* About this exercise *
Each line of the data below from the one holding "assert (He : edit_text" to the one holding "Notation host := (native_host", inclusive, is to be reproduced exactly; no other line belongs in the answer.

**********

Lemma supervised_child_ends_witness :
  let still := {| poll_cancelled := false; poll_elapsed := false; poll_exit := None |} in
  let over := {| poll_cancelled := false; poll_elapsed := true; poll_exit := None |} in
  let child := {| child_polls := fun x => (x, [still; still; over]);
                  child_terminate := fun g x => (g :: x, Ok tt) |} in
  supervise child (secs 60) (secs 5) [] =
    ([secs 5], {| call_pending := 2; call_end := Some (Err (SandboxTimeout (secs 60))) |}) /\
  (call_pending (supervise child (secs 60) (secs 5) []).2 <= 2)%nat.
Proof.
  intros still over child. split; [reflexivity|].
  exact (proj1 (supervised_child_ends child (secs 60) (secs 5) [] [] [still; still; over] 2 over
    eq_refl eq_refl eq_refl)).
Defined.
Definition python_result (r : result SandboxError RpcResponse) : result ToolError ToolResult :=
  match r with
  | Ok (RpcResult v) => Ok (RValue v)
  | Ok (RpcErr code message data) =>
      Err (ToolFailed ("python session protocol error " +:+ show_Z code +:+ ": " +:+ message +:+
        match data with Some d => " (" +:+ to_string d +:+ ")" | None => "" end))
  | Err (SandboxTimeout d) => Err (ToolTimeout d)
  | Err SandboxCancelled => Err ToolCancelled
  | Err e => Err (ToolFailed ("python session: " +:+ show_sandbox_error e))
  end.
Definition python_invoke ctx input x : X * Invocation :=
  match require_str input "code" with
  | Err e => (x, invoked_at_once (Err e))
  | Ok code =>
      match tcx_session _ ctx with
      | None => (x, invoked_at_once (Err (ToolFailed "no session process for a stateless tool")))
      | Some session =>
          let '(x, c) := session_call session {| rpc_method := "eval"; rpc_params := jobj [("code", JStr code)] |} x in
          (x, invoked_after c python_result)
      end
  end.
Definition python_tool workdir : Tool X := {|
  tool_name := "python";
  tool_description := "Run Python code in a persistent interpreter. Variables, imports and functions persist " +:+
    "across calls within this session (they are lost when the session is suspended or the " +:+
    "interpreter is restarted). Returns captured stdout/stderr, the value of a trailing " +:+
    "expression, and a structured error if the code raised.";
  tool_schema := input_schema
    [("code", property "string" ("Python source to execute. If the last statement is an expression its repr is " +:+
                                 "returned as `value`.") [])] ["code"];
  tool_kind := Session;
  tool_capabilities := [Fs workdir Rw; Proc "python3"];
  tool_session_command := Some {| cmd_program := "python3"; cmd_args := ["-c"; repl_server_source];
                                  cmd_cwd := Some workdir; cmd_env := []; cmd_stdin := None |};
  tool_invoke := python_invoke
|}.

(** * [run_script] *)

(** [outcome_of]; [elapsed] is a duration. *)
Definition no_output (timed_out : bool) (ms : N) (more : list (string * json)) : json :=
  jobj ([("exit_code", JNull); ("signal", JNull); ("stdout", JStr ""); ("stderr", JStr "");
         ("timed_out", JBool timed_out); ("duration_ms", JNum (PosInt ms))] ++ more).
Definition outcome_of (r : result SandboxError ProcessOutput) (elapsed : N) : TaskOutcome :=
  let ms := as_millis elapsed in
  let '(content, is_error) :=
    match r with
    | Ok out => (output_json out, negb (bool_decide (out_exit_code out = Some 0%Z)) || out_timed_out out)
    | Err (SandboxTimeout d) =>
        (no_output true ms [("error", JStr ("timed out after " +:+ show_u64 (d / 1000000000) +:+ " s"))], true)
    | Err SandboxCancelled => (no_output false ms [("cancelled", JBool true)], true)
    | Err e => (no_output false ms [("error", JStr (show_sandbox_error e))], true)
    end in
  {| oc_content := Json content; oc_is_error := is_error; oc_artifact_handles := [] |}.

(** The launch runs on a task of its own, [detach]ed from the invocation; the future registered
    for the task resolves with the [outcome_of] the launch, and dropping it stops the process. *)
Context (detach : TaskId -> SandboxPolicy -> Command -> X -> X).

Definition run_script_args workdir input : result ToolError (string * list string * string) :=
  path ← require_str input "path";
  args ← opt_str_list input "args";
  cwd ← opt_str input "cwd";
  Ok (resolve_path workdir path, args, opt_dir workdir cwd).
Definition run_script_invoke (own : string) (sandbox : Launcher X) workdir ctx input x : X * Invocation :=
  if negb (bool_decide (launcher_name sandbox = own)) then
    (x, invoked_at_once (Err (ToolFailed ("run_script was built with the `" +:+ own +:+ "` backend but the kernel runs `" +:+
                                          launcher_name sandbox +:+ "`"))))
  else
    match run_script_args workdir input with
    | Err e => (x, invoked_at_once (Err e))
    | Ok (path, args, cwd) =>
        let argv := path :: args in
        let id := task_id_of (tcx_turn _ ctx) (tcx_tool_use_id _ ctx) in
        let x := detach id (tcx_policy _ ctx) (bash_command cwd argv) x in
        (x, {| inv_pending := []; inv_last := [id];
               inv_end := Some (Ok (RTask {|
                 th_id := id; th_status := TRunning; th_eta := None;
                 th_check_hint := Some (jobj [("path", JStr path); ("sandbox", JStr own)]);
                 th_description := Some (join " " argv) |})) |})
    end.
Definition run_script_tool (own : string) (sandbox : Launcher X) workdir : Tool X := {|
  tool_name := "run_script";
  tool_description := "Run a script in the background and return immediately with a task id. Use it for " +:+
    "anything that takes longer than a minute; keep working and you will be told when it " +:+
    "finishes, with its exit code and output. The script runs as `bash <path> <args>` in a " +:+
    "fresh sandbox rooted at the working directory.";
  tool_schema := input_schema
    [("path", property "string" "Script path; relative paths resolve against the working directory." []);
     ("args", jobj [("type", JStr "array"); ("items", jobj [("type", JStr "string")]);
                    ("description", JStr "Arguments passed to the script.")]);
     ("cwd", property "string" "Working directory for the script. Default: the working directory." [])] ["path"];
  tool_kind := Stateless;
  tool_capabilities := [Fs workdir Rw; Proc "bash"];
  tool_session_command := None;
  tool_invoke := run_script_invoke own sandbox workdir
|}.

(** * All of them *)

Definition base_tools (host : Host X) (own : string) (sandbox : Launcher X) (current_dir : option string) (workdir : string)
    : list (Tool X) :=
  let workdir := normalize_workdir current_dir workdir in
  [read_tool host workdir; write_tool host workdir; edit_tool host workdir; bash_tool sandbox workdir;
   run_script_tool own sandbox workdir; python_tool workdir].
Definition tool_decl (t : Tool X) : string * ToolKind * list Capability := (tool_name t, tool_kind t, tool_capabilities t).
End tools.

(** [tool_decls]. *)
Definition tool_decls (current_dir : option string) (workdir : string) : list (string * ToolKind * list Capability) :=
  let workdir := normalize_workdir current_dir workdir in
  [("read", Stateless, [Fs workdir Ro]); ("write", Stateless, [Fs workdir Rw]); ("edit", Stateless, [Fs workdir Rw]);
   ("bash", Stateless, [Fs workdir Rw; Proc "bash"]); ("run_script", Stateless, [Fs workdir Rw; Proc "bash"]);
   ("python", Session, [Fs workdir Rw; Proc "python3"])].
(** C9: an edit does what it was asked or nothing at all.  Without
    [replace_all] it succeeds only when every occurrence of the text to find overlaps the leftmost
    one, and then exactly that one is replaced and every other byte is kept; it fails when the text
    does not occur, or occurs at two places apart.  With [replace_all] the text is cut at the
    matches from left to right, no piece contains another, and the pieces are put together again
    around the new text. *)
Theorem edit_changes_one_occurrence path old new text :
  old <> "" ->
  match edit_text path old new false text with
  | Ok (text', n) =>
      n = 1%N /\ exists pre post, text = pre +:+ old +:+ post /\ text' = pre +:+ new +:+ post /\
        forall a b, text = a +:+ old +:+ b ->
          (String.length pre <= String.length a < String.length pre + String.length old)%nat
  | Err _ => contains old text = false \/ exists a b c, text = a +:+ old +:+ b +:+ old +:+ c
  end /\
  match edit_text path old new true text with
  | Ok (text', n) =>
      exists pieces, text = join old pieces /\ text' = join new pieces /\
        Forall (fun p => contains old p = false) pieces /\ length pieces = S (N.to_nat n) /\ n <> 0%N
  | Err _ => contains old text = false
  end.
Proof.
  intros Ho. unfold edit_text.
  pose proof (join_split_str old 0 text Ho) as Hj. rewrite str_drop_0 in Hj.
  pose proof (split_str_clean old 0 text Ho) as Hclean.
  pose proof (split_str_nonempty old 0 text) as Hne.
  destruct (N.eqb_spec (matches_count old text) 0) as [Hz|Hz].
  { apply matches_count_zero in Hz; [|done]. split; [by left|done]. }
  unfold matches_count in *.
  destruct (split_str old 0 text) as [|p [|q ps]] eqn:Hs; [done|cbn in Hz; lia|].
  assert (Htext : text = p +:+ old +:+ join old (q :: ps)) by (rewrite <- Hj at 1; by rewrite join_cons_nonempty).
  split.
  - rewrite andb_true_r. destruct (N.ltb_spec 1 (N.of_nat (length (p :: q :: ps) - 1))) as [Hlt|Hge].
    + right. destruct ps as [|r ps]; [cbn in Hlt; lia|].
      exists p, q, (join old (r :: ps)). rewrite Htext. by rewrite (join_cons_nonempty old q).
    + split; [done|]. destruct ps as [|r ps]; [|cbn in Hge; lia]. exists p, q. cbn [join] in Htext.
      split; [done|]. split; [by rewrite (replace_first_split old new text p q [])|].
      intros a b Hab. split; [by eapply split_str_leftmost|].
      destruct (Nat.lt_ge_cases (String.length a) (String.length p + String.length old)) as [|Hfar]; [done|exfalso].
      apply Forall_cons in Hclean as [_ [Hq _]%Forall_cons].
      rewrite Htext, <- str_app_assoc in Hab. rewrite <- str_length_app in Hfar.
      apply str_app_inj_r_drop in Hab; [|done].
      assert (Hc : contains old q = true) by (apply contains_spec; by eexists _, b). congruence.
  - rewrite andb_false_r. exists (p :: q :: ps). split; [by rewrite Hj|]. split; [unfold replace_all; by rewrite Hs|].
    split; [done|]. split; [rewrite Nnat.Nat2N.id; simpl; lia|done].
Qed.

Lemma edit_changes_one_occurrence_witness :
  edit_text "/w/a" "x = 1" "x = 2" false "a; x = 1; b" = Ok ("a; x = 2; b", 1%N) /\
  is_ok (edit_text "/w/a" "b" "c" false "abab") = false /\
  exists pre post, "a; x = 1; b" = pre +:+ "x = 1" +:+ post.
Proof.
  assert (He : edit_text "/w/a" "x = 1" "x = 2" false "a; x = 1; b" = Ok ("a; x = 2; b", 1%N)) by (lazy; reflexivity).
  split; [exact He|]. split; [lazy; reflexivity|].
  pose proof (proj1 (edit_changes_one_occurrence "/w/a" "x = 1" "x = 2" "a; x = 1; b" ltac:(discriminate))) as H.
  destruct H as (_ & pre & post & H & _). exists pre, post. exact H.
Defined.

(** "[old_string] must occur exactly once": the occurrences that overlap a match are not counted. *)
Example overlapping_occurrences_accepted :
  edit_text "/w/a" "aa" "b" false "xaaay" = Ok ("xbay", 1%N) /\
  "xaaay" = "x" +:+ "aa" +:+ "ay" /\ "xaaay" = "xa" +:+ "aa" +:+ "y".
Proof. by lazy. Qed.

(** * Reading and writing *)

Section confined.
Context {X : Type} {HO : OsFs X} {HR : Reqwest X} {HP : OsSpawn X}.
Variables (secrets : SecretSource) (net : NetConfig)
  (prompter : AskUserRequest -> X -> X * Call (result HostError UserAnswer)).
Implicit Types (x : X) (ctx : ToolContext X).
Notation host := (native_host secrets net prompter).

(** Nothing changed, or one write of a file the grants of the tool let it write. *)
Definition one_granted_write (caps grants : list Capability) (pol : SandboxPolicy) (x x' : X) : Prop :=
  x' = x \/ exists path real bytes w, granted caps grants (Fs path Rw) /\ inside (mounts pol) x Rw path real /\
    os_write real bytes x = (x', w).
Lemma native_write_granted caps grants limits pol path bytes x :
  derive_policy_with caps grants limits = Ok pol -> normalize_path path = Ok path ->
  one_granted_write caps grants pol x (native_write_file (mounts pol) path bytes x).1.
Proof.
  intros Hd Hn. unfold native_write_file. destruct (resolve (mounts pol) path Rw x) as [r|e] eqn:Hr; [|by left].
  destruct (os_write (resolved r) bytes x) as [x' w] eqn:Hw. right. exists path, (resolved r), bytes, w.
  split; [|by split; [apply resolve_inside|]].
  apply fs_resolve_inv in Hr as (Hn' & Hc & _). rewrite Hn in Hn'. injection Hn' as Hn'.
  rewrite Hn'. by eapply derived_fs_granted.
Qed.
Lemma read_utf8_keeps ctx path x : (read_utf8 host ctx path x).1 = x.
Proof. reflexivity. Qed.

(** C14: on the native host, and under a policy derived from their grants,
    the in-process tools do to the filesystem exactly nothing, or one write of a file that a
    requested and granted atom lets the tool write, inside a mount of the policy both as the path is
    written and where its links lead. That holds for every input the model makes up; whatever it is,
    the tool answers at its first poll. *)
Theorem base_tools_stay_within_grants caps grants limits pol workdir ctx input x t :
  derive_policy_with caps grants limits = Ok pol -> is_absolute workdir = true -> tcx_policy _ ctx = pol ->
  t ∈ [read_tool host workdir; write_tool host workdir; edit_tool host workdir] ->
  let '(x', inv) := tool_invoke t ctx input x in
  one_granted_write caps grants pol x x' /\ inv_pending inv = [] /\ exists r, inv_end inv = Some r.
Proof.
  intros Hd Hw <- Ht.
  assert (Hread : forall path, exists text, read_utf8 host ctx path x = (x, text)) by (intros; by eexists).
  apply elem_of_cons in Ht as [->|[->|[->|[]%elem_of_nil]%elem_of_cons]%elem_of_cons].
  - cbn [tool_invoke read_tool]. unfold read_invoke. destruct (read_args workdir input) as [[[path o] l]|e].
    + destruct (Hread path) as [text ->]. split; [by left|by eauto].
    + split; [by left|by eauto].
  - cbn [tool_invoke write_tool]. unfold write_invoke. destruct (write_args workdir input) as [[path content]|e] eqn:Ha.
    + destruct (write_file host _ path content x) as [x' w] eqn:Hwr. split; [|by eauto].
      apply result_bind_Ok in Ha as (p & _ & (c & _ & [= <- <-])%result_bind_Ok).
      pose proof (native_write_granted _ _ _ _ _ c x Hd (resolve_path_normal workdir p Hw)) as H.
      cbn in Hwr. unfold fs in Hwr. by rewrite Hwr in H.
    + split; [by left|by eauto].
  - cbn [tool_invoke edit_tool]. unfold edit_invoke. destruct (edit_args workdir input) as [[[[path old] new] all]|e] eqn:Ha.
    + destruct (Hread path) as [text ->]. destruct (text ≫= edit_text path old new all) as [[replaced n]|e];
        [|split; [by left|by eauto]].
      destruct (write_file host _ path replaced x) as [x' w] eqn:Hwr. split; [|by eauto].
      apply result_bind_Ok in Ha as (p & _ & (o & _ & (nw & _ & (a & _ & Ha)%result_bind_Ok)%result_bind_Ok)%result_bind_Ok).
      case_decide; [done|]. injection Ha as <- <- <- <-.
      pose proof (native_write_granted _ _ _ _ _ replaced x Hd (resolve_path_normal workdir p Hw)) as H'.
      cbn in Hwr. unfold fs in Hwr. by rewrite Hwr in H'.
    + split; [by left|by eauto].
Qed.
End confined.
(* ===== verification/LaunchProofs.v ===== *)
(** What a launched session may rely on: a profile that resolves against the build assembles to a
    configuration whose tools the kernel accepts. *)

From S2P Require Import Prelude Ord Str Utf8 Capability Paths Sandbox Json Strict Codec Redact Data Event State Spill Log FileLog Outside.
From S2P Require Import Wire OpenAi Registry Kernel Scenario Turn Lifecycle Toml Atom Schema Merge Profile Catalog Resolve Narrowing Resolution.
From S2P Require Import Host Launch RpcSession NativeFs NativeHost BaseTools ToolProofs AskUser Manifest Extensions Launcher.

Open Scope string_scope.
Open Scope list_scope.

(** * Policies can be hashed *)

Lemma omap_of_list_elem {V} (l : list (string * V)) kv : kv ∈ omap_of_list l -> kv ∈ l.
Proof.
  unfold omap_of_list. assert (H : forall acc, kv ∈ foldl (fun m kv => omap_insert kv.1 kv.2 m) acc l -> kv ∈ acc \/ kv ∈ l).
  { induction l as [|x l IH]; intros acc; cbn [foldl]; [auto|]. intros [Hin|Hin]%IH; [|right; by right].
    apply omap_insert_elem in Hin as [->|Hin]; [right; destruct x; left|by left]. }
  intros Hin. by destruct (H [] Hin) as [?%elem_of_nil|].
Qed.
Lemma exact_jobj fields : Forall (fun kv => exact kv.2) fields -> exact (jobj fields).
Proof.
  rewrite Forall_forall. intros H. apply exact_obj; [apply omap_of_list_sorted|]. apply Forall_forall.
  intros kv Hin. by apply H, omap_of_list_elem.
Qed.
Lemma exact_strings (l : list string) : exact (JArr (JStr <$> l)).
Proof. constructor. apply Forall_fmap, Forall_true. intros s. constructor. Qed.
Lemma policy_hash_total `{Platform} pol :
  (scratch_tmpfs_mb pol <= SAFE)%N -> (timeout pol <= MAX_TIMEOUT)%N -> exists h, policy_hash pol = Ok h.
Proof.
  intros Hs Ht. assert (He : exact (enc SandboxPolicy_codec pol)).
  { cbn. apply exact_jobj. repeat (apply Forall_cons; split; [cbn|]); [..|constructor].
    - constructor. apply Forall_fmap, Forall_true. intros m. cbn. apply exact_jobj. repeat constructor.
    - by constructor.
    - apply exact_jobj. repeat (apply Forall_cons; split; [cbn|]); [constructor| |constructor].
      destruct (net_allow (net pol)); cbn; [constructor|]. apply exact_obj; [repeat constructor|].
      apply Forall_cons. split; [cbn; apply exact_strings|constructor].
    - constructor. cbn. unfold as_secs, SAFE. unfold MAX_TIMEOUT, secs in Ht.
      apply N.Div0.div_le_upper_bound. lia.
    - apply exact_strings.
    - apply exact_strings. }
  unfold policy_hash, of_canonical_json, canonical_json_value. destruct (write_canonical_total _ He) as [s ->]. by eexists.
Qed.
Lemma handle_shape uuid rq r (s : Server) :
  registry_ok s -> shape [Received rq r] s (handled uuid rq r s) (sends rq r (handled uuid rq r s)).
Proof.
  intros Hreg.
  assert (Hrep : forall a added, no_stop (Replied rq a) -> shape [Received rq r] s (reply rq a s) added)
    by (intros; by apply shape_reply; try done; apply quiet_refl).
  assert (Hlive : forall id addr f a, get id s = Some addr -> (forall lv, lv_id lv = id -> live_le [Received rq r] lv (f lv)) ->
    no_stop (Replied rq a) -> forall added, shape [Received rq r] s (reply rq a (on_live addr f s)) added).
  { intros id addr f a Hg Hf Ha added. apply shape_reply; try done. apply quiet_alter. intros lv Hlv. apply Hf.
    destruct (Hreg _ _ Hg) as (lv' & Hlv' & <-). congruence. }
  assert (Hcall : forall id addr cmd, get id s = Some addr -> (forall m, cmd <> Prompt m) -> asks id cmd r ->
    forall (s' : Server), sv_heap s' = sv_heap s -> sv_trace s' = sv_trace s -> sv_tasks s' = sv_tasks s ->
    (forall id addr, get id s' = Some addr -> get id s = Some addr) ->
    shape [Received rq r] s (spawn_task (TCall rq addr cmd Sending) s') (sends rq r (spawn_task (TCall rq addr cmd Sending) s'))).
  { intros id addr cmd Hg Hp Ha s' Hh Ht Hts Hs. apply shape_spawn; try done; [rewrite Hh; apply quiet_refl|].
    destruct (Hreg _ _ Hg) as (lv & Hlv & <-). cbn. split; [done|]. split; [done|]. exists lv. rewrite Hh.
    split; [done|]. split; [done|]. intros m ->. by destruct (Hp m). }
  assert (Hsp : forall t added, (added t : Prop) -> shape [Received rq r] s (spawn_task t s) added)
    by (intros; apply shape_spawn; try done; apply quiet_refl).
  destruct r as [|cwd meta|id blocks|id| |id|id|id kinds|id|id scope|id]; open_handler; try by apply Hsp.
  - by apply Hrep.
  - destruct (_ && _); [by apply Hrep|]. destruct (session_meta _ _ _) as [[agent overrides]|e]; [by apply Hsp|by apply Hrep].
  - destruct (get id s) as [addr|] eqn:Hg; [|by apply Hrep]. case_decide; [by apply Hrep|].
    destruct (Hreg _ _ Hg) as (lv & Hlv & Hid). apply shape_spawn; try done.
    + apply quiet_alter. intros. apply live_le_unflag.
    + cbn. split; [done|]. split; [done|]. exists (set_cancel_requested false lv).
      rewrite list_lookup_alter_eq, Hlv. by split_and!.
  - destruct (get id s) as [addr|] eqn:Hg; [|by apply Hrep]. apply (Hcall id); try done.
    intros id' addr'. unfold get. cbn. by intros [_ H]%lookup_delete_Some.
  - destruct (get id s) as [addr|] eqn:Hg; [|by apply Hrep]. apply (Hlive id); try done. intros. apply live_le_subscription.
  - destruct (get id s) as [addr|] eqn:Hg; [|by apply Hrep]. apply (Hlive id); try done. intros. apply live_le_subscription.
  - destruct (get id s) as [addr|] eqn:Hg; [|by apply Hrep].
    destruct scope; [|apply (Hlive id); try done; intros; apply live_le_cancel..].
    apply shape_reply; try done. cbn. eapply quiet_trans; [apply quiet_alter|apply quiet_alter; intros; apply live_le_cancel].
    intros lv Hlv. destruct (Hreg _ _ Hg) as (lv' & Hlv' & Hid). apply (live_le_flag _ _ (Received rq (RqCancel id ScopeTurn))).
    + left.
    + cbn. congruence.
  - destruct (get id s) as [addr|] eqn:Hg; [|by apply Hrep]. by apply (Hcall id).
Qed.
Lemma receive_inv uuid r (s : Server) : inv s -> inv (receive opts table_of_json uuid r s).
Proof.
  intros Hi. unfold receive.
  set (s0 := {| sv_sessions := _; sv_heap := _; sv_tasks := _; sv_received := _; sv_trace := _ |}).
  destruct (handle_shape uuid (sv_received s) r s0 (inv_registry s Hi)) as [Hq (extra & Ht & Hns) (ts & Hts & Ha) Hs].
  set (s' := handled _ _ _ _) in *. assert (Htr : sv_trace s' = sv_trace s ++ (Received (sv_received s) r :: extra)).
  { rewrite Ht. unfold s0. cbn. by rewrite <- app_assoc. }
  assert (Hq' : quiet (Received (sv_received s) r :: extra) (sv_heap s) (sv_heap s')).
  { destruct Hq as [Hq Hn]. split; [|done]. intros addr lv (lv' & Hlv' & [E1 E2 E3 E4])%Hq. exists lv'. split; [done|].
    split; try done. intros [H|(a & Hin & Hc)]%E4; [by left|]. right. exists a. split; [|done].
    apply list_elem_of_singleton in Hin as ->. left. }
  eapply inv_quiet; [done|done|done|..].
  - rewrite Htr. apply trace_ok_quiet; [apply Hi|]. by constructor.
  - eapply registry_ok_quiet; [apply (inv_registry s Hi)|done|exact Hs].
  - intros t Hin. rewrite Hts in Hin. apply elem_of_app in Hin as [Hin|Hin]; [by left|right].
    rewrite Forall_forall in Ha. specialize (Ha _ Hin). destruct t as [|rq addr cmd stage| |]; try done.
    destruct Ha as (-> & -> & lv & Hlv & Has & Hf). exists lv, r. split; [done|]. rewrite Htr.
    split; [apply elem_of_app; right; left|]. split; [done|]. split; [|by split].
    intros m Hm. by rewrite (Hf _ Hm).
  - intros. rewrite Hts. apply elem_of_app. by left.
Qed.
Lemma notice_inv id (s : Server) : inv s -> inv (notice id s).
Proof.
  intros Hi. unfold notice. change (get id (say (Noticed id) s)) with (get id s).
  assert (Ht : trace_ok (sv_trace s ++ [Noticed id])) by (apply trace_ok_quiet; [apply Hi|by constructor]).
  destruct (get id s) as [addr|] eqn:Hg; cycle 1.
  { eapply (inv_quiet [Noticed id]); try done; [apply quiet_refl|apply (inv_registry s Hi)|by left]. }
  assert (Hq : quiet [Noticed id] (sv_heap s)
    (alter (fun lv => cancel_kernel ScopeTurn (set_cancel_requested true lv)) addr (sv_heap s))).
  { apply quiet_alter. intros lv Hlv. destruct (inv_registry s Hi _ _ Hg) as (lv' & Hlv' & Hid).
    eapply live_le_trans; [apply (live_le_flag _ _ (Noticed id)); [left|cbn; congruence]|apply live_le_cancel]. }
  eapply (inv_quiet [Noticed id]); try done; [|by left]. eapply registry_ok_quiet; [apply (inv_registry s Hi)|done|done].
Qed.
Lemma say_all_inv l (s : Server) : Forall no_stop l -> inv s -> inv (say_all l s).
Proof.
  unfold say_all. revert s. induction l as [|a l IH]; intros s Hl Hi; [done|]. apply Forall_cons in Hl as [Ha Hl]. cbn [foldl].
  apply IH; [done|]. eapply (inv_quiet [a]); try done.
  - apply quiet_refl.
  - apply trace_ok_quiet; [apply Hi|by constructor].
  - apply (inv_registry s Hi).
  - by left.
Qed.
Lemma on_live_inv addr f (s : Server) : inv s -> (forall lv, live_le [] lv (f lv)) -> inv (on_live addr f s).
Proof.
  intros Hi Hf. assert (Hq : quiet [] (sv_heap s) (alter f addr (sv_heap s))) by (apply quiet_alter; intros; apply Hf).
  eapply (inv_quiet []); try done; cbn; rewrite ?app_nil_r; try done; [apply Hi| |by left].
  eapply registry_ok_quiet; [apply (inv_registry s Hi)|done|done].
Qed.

**********

* Problem solution *
  assert (He : edit_text "/w/a" "x = 1" "x = 2" false "a; x = 1; b" = Ok ("a; x = 2; b", 1%N)) by (lazy; reflexivity).
  split; [exact He|]. split; [lazy; reflexivity|].
  pose proof (proj1 (edit_changes_one_occurrence "/w/a" "x = 1" "x = 2" "a; x = 1; b" ltac:(discriminate))) as H.
  destruct H as (_ & pre & post & H & _). exists pre, post. exact H.
Defined.

(** "[old_string] must occur exactly once": the occurrences that overlap a match are not counted. *)
Example overlapping_occurrences_accepted :
  edit_text "/w/a" "aa" "b" false "xaaay" = Ok ("xbay", 1%N) /\
  "xaaay" = "x" +:+ "aa" +:+ "ay" /\ "xaaay" = "xa" +:+ "aa" +:+ "y".
Proof. by lazy. Qed.

(** * Reading and writing *)

Section confined.
Context {X : Type} {HO : OsFs X} {HR : Reqwest X} {HP : OsSpawn X}.
Variables (secrets : SecretSource) (net : NetConfig)
  (prompter : AskUserRequest -> X -> X * Call (result HostError UserAnswer)).
Implicit Types (x : X) (ctx : ToolContext X).
Notation host := (native_host secrets net prompter).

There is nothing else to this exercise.